Telling a tale from classic American literature in a way that feels original and new might sound like an arduous task, but “Band of Robbers” manages to do exactly that.

This film (trailer below) presents the famous characters of Tom Sawyer and Huckleberry Finn through a modern setting. In this version of the story, Tom Sawyer, played by Adam Nee, is a police officer who maintains his childhood dreams of finding treasure and becoming a hero. And Huckleberry Finn, played by Kyle Gallner, is Tom’s loyal, childhood friend and right-hand man.

The story is divided into a prologue, several chapters and an epilogue, much like a novel, and begins with a look at Tom and Huck searching for treasure during their childhood. After Huck is caught by a police officer and arrested for trespassing while Tom escapes, it skips ahead several years later to their adulthood, with Huck being released from prison and reunited with Tom, who has ironically become a police officer. Huck wants to keep his life in order and avoid getting into trouble again, but Tom’s ever-insatiable longing for adventure naturally reduces Huck’s intentions to wishful thinking.

“Band of Robbers” features wonderful performances across the board, featuring a cast of diverse styles. Hannibal Buress is perfect for the comedy of the film, while method actor Stephen Lang excellently portrays the menacing Injun Joe. Melissa Benoist, known primarily for her roles in Glee and Supergirl, performed very well as the police officer assigned to be Tom Sawyer’s partner.

The score, composed by Joel P. West, made excellent use of motifs for important characters, particularly Injun Joe, and always helped set the tone for the scenes.

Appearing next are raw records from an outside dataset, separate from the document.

(* ===== verification/System.v ===== *)
(** * Clients, relay and network together

    The state of a whole deployment: clients (each a process of its own, without
    the sharing of [Process]), the relay of cmd/really with its server, and the
    data on the way.  An [Action] is a call an application makes, a packet the
    network carries or a callback of a transport; [perform] runs it.  The network may lose, repeat and reorder
    packets, as datagrams do: it carries any packet ever sent, any number of
    times.  It invents none.

    [published] and [asked] record what the applications did; no code reads
    them. *)

From S2P Require Export Fragments Really.
#[local] Existing Instance ReallyServer.delegate.

(** A client process. *)
Record Endpoint := mkEndpoint {
  client : QuicRClient.t;
  (** the calls of [subscribe] its application made *)
  asked : list (weak_ptr * Namespace);
}.

Record System := mkSystem {
  endpoints : list Endpoint;
  relay : QuicRServer.world ReallyServer.t;
  (** the calls of [publishNamedObject] *)
  published : list (Name * bytes);
}.

(** ** Actions *)

Inductive Action `{ITransport} :=
  | Publish (i : nat) (n : Name) (data : bytes)
  | Subscribe (i : nat) (d : weak_ptr) (ns : Namespace) (intent : SubscribeIntent.t) (draw : Z)
  | Unsubscribe (i : nat) (ns : Namespace)
  | Announce (i : nat) (d : weak_ptr) (ns : Namespace) (payload : bytes) (draw : Z)
  | Withdraw (i : nat) (ns : Namespace)
  (** the network carries the k-th packet a client sent, or the relay sent *)
  | Up (i k : nat)
  | Down (i k : nat)
  (** callbacks of the transports *)
  | ClientReceives (i : nat)
  | ClientStatus (i : nat) (st : TransportStatus)
  | RelayReceives (context_id stream_id : Z)
  | RelayStatus (context_id : Z) (st : TransportStatus).

Section system.
Context {T : Target} {Tr : ITransport} {App : SubscriberApp}.
(** The context and stream under which the relay sees a client. *)
Context (link : nat -> Z * Z).

(** An operation of a client; [None] when its behaviour is undefined. *)
Definition at_client {A} (i : nat) (m : M QuicRClient.t A) (more : list (weak_ptr * Namespace))
    (y : System) : option System :=
  e ← endpoints y !! i;
  match m (client e) with
  | (Undefined, _) => None
  | (_, c) => Some (mkSystem (<[i := mkEndpoint c (asked e ++ more)]> (endpoints y))
                      (relay y) (published y))
  end.

Definition at_relay (m : M (QuicRServer.world ReallyServer.t) unit) (y : System)
    : option System :=
  match m (relay y) with
  | (Undefined, _) => None
  | (_, w) => Some (mkSystem (endpoints y) w (published y))
  end.

(** Data that arrived at a client, or at the relay. *)
Definition arrive_client (data : bytes) : M QuicRClient.t unit :=
  modify (fun c => QuicRClient.with_io (QuicRClient.rx c ++ [data]) (QuicRClient.tx c)
                     (QuicRClient.events c) c).
Definition arrive_relay (context_id stream_id : Z) (data : bytes)
    : M (QuicRServer.world ReallyServer.t) unit :=
  QuicRServer.on_server (modify (fun s =>
    QuicRServer.with_rx (QuicRServer.rx s ++ [(context_id, stream_id, data)]) s)).

Definition perform (a : Action) (y : System) : option System :=
  match a with
  | Publish i n data =>
      if decide (wf_name n /\ Z.of_nat (length data) < 2 ^ 30) then
        at_client i (QuicRClient.publishNamedObject n data) []
          (mkSystem (endpoints y) (relay y) (published y ++ [(n, data)]))
      else None
  | Subscribe i d ns intent draw =>
      at_client i (QuicRClient.subscribe d ns intent draw) [(d, ns)] y
  | Unsubscribe i ns => at_client i (QuicRClient.unsubscribe ns) [] y
  | Announce i d ns payload draw =>
      at_client i (QuicRClient.publishIntent d ns payload draw) [] y
  | Withdraw i ns => at_client i (QuicRClient.publishIntentEnd ns) [] y
  | Up i k =>
      e ← endpoints y !! i;
      p ← QuicRClient.tx (client e) !! k;
      at_relay (arrive_relay (link i).1 (link i).2 (pkt_data p)) y
  | Down i k =>
      p ← QuicRServer.tx (relay y).1 !! k;
      if pkt_context_id p =? (link i).1
      then at_client i (arrive_client (pkt_data p)) [] y else None
  | ClientReceives i => at_client i QuicRClient.on_recv_notify [] y
  | ClientStatus i st => at_client i (QuicRClient.on_connection_status st) [] y
  | RelayReceives cid sid => at_relay (QuicRServer.on_recv_notify cid sid) y
  | RelayStatus cid st => at_relay (QuicRServer.on_connection_status cid st) y
  end.

Fixpoint exec (acts : list Action) (y : System) : option System :=
  match acts with
  | [] => Some y
  | a :: acts' => y' ← perform a y; exec acts' y'
  end.

(** Clients that have just been made, and a relay that has just been started. *)
Definition fresh_client (c : QuicRClient.t) : Prop :=
  exists np cid sid, is_field sid /\ c = QuicRClient.init np cid sid [] 1.
Definition initial (cs : list QuicRClient.t) : System :=
  mkSystem (map (fun c => mkEndpoint c []) cs) (QuicRServer.init, ReallyServer.init) [].
End system.

(** * Properties *)

(** Two clients; the second announces, the first subscribes, the second
    publishes an object of two packets that overtake each other twice. *)
Definition demo_link (i : nat) : Z * Z := if decide (i = 0%nat) then (7, 9) else (3, 4).
Definition demo_system : System := initial [QuicRClient.demo_client; QuicRClient.demo_client].
Definition demo_schedule {Tr : ITransport} : list Action :=
  [ Announce 1 (Some 5) QuicRClient.demo_ns [] 4; Up 1 0; RelayReceives 3 4; Down 1 0; ClientReceives 1;
    Subscribe 0 (Some 7) QuicRClient.demo_ns SubscribeIntent.immediate 2; Up 0 0; RelayReceives 7 9;
    Down 0 1; ClientReceives 0;
    Publish 1 demo_name demo_data; Up 1 2; Up 1 1; RelayReceives 3 4;
    Down 0 3; Down 0 2; ClientReceives 0 ].
Definition demo_outcome : option System :=
  exec (T := x86_64) (Tr := FakeTransport) (App := QuicRClient.demo_app) demo_link demo_schedule demo_system.

(** C1: an object of more than 1200 bytes and less than 2^30 reaches a subscriber,
    complete and once.  On x86-64 (where the relay's search of its table, which
    shifts by more than 64, is defined), when no transport refuses a packet: a
    connection that was not subscribed to a namespace which contains the name
    subscribes to it at the relay, where the name is announced and was not first
    published from connection 0 and stream 0, and a client publishes the object.
    Whenever all its packets reach the relay, in any order and with repetitions,
    the relay sends packets to the subscriber.  From these, in any order and with
    repetitions, a client that holds no fragment of the name, and whose current
    buffer has room for the name without turning to the next one (fewer than
    4999 names pending), hands the object exactly once to each live delegate whose
    namespace contains the name, at the moment the last missing one arrives. *)
Theorem large_object_reaches_subscriber `{Tr : ITransport} {App : SubscriberApp}
    m n data (c q : QuicRClient.t) rest cid sid cid' sid' s r up :
  wf_name n -> 1200 < Z.of_nat (length data) < 2 ^ 30 ->
  QuicRClient.publish_state c = [] -> is_field (QuicRClient.transport_stream_id c) ->
  (forall x p, enqueue_none x p = true) ->
  QuicRServer.wf s -> Subscriptions.wf (ReallyServer.subscribeList r) -> ok_Subscribe m ->
  QuicRServer.subscriber_id s + 1 < 2 ^ 64 ->
  (forall p, p ∈ QuicRServer.publish_namespaces s -> wf_namespace p.1) ->
  existsb (fun p => within p.1 n) (QuicRServer.publish_namespaces s) = true ->
  QuicRServer.subscription (QuicRServer.subscribe_state s) (sub_namespace m) cid = None ->
  within (sub_namespace m) n = true ->
  (let first := ReallyServer.first_publisher s n cid' sid' in
   (QuicRServer.pc_transport_context_id first, QuicRServer.pc_transport_stream_id first)
   <> (0, 0)) ->
  receiver n q ->
  let sent := drop (length (QuicRClient.tx c))
                (QuicRClient.tx (QuicRClient.publishNamedObject n data c).2) in
  (forall p, p ∈ up -> p ∈ sent) -> (forall p, p ∈ sent -> p ∈ up) ->
  let T := x86_64 in
  exists s1 r1 s2 out,
    QuicRServer.dispatch cid sid (encoded (put_Subscribe m) ++ rest) (s, r)
    = (Ret tt, (s1, r1)) /\
    mfor (map pkt_data up) (QuicRServer.dispatch cid' sid') (s1, r1) = (Ret tt, (s2, r1)) /\
    QuicRServer.tx s2 = QuicRServer.tx s1 ++ out /\
    forall order last,
      (forall x, x ∈ order ++ [last] -> mkPacket cid sid x ∈ out) -> last ∉ order ->
      (forall x, mkPacket cid sid x ∈ out -> x ∈ order ++ [last]) ->
      (exists b, mfor order QuicRClient.handle q
        = (Ret tt, QuicRClient.with_fragments b (QuicRClient.cindex q) q)) /\
      mfor (order ++ [last]) QuicRClient.handle q
      = (Ret tt, QuicRClient.emit (QuicRClient.copied_calls
                   (QuicRClient.receivers (QuicRClient.sub_delegates q) n) n data)
                   (QuicRClient.with_fragments (touched q) (QuicRClient.cindex q) q)).
Proof.
  intros Hn Hdata Hp Hsid Hacc Hw Hl Hm Hc Hns Hin Hnone Hwithin Hfirst Hq. cbv zeta.
  rewrite (publishNamedObject_run n Hn _ Hsid data c Hp eq_refl) by lia.
  rewrite (send_all _ _ Hacc). cbn [fst snd QuicRClient.tx QuicRClient.with_io].
  rewrite drop_app_length. intros Hup Hall.
  set (stream := QuicRClient.transport_stream_id c) in *.
  set (ctx := QuicRClient.transport_context_id c) in *.
  destruct (ReallyServer.subscribe_serves m rest cid sid cid' sid' n s r)
    as (s1 & r1 & E1 & _ & Hs1); [done..|].
  destruct (messages_of n stream data (map pkt_data up)) as (l & El & Hlf).
  { intros x Hx. apply list_elem_of_fmap in Hx as (p & -> & Hpx).
    by eapply object_packets_messages, Hup. }
  destruct (ReallyServer.serves_publish_all n cid sid cid' sid' s1 r1
    (map (to_datagram n stream) l) Hs1) as (s2 & out & E2 & Et & Hsent & Hout).
  { intros d Hd. apply list_elem_of_fmap in Hd as (f & -> & Hf). split; [|done].
    by eapply object_fragment_ok; eauto. }
  rewrite map_map in E2. fold (message_of n stream) in E2.
  exists s1, r1, s2, out. split; [exact E1|]. split; [rewrite El; exact E2|]. split; [exact Et|].
  assert (forall x, mkPacket cid sid x ∈ out <-> x ∈ object_messages n stream data) as Hmsgs.
  { intros x. split.
    - intros Hx. destruct (Hout _ Hx) as (d & Hd & E). cbn [pkt_data] in E. subst x.
      apply list_elem_of_fmap in Hd as (f & -> & Hf).
      by apply (list_elem_of_fmap_2 (message_of n stream)), Hlf.
    - intros Hx. pose proof (object_messages_packets n stream data ctx x Hx) as Hpx.
      apply Hall, (list_elem_of_fmap_2 pkt_data) in Hpx.
      change (x ∈ map pkt_data up) in Hpx. rewrite El in Hpx.
      apply list_elem_of_fmap in Hpx as (f & -> & Hf).
      by apply Hsent, list_elem_of_fmap_2. }
  intros order last Hord Hnew Hcover.
  apply (messages_arrive (T := x86_64) n Hn stream Hsid data Hdata q); [done| | |done|].
  - intros x Hx. apply Hmsgs, Hord, elem_of_app. by left.
  - apply Hmsgs, Hord, elem_of_app. right. by left.
  - intros x Hx. by apply Hcover, Hmsgs.
Qed.

Lemma large_object_reaches_subscriber_witness :
  let Tr := FakeTransport in let App := QuicRClient.demo_app in let T := x86_64 in
  exists s1 r1 s2 out,
    QuicRServer.dispatch 7 9 (encoded (put_Subscribe QuicRServer.demo_subscribe) ++ [])
      (QuicRServer.demo_announced, ReallyServer.init) = (Ret tt, (s1, r1)) /\
    mfor (map pkt_data [demo_second; demo_first; demo_second]) (QuicRServer.dispatch 3 4) (s1, r1)
    = (Ret tt, (s2, r1)) /\
    QuicRServer.tx s2 = QuicRServer.tx s1 ++ out /\
    forall order last,
      (forall x, x ∈ order ++ [last] -> mkPacket 7 9 x ∈ out) -> last ∉ order ->
      (forall x, mkPacket 7 9 x ∈ out -> x ∈ order ++ [last]) ->
      (exists b, mfor order QuicRClient.handle demo_receiver
        = (Ret tt, QuicRClient.with_fragments b 1 demo_receiver)) /\
      mfor (order ++ [last]) QuicRClient.handle demo_receiver
      = (Ret tt, QuicRClient.emit
                   [QuicRClient.onSubscribedObject 7 demo_name 0 0 false demo_data]
                   (QuicRClient.with_fragments (touched demo_receiver) 1 demo_receiver)).
Proof.
  intros Tr App T.
  assert (drop (length (QuicRClient.tx QuicRClient.demo_client))
    (QuicRClient.tx (QuicRClient.publishNamedObject (Tr := FakeTransport) demo_name demo_data
      QuicRClient.demo_client).2) = [demo_first; demo_second]) as E.
  { vm_compute. reflexivity. }
  apply (large_object_reaches_subscriber (Tr := FakeTransport) (App := QuicRClient.demo_app)
    QuicRServer.demo_subscribe demo_name demo_data QuicRClient.demo_client demo_receiver []
    7 9 3 4 QuicRServer.demo_announced ReallyServer.init [demo_second; demo_first; demo_second]).
  - repeat split; vm_compute; congruence.
  - vm_compute. split; reflexivity.
  - reflexivity.
  - split; vm_compute; congruence.
  - reflexivity.
  - apply QuicRServer.demo_announced_wf.
  - apply Subscriptions.table_wf_init.
  - apply QuicRServer.ok_demo_subscribe.
  - reflexivity.
  - apply QuicRServer.demo_announced_namespaces.
  - reflexivity.
  - reflexivity.
  - reflexivity.
  - discriminate.
  - apply demo_receiver_ok.
  - intros p. rewrite E, !elem_of_cons, elem_of_nil. tauto.
  - intros p. rewrite E, !elem_of_cons, elem_of_nil. tauto.
Defined.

From lighting to framing, every aspect of the cinematography was executed very well. The use of CGI and special effects was minimal, and contributed positively to the scenes where they were used.

The most important part of any adaptation is remaining true to the heart of the source material. Adam Nee’s Tom Sawyer maintains all the important aspects that made Mark Twain’s iconic character what he was, and the movie indeed preserves the heart of the original story. In fact, much of the dialogue and several other Easter eggs are taken directly from Twain’s novel.

The heart, humor and fun nature of “Band of Robbers” combined with some dark aspects make the movie a thoroughly enjoyable hour and a half. Anyone who appreciates the classic Mark Twain novel this film was based on, or who simply wants to be entertained, should find plenty to like about this movie. “Band of Robbers” is available through Amazon, iTunes, YouTube and many other video on-demand services.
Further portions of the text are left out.